With refering to Detecting Magnetic Button on Cardboard in C# is there anyway to access the magnetic cardboard button within Javascript in a browser of a mobile phone?
cheers Stefan
I was finally able to solve the problem myself. Fortunately time and a bit of luck helped for solution (it wouldn't have been possible by the time I was actually asking for it).
The solution is based on the "Generic Sensor API" proposed by the W3C and in particular the implementation for the Magnetometer API.
see the following specs - https://developers.google.com/web/updates/2017/09/sensors-for-the-web - https://www.w3.org/TR/generic-sensor/ - https://w3c.github.io/magnetometer/
However, there are some caveats:
You need to have at least Chrome version 63 (and I am not aware that any other browser currently supports it) which by the time of my writing is only available as a developer edition.
You need to enable
chrome://flags/#enable-generic-sensor
chrome://flags/#enable-generic-sensor-extra-classes
Code must be delivered via HTTPs or from localhost! If not, you get Security exceptions...

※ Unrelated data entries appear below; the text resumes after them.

(** [__init__]: the arguments are normalised, then the combination checked. *)
Definition normalise {V} (a : LookupCache V) (empty_ttl : option Q) (is_empty : option (V → bool))
    : LookupCache V :=
  let local_ttl := Qmaxb 0 (local_ttl_seconds a) in
  let redis_ttl := Z.max 0 <$> redis_ttl_seconds a in
  {| mode := mode a;
     local_ttl_seconds := local_ttl;
     empty_ttl_seconds := match empty_ttl with Some e => Qmaxb 0 e | None => local_ttl end;
     is_empty_value := default (λ _, false) is_empty;
     max_entries := Z.max 1 (max_entries a);
     local_ttl_jitter_ratio := Qmaxb 0 (local_ttl_jitter_ratio a);
     local_ttl_jitter_max_seconds := Qmaxb 0 <$> local_ttl_jitter_max_seconds a;
     has_redis_client := has_redis_client a;
     redis_keyspace := redis_keyspace a;
     redis_ttl_seconds := redis_ttl;
     redis_empty_ttl_seconds :=
       match redis_empty_ttl_seconds a with Some t => Some (Z.max 0 t) | None => redis_ttl end;
     redis_lock_ttl_seconds := Qmaxb 1 (redis_lock_ttl_seconds a);
     redis_wait_timeout_seconds := Qmaxb 0 (redis_wait_timeout_seconds a);
     redis_ttl_jitter_ratio := Qmaxb 0 (redis_ttl_jitter_ratio a);
     redis_ttl_jitter_max_seconds := redis_ttl_jitter_max_seconds a;
     redis_failure_mode := redis_failure_mode a |}.
Definition init {V} (a : LookupCache V) (empty_ttl : option Q) (is_empty : option (V → bool))
    : result ConfigError (LookupCache V) :=
  let c := normalise a empty_ttl is_empty in
  _ ← raise_if (redis_enabled c && negb (has_redis_client c)) redis_client_required;
  _ ← raise_if (redis_enabled c && negb (bool_decide (is_Some (redis_keyspace c)))) redis_keyspace_required;
  _ ← raise_if (redis_enabled c && negb (bool_decide (is_Some (redis_ttl_seconds c)))) redis_ttl_required;
  _ ← raise_if (bool_decide (redis_failure_mode c = LOCAL_FALLBACK)
                && negb (local_enabled c) && redis_enabled c) local_fallback_needs_local;
  Ok c.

I have extracted the following code from my much more complex code. I hope I did not overlook anything.
this.lastSensorX = 0;
try {
this.sensor = new Magnetometer();
if (this.sensor!==undefined) {
this.sensor.start();
}
} catch(err) {
console.log("Magnetometer not supported. Make sure you configure chrome://flags/#enable-generic-sensor-extra-classes and deliver via HTTPS.");
}
....
// Check major differences on Magnetometer and identify this as a button-click
if (this.sensor !== undefined) {
this.sensor.onreading = () => {
var delta= this.sensor.x-this.lastSensorX;
if (delta > 100 ) {
// do whatever you want to do, in case the cardboard magnet has been "clicked"
}
this.lastSensorX = this.sensor.x;
}
this.sensor.onerror = event => console.log(event.error.name + " (Magnetometer): ", event.error.message);
}
I used the above snipped in my own application it it works perfectly.